Definition chain_provider (name : string) : list StreamEvent :=
  if String.eqb name "P" then [hands_off_to "X"]
  else if String.eqb name "X" then [hands_off_to "Y"]
  else [says "done"].

(** Two agents that keep handing control to each other: user-facing [A]
    always hands off to internal [B], and [B] always answers, which sends
    control back to [A]. *)
Definition pingpong_workflow : Workflow :=
  mkWorkflow "proj" "pingpong" "A" [agent "A" user_facing; agent "B" internal] [] [].

Definition pingpong_provider (name : string) : list StreamEvent :=
  if String.eqb name "A" then [hands_off_to "B"] else [says "back to you"].

Definition hello : list Message := [SystemMessage "Be brief."; UserMessage "Hi"].

(** The data sources of the store: [src-1] is switched off, [src-2] is
    active, and another project has an active [src-1] of its own. *)
Definition sources : list DataSource :=
  [mkDataSource "src-1" "proj" false; mkDataSource "src-2" "proj" true;
   mkDataSource "src-1" "other" true].

(** A world whose vector store is unreachable. *)
Definition world_qdrant_down : World :=
  world_of (fun _ => []) (Ok [1; 2; 3]) (Ok sources)
           (Throw (mkError "Error" "vector store unreachable")).

(** A world whose embedding model is unreachable. *)
Definition world_embed_down : World :=
  world_of (fun _ => []) (Throw (mkError "Error" "embedding request failed"))
           (Ok sources) (Ok []).

(** An agent with one configured data source, [src-1]. *)
Definition rag_agent : WorkflowAgent :=
  mkWorkflowAgent "Librarian" "searches the manuals" "" None "gpt-4o"
    user_facing (Some ["src-1"%string]) None None.

(** A Composio tool whose auth metadata is missing, and one that has it. *)
Definition broken_composio_tool : WorkflowTool :=
  mkWorkflowTool "send_mail" "sends a mail" JNull false None false None None true None.

Definition composio_tool : WorkflowTool :=
  mkWorkflowTool "send_mail" "sends a mail" JNull false None false None None true
    (Some (mkComposioData "GMAIL_SEND" "gmail" false)).

Definition greeting_workflow : Workflow :=
  mkWorkflow "proj" "greeter" "A" [agent "A" user_facing] [broken_composio_tool]
    [mkWorkflowPrompt "style" "style_prompt" "Be kind.";
     mkWorkflowPrompt "hello" "greeting" "Welcome!"].

(** A single user-facing agent that answers at once. *)
Definition greeter_workflow : Workflow :=
  mkWorkflow "proj" "greeter" "A" [agent "A" user_facing] [] [].

Definition greeter_provider (name : string) : list StreamEvent :=
  [response_done 10 7 3; says "Hello"].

**Exercise details**
Check each line above for "else" and please state only how many have it.

**Response for this exercise**
3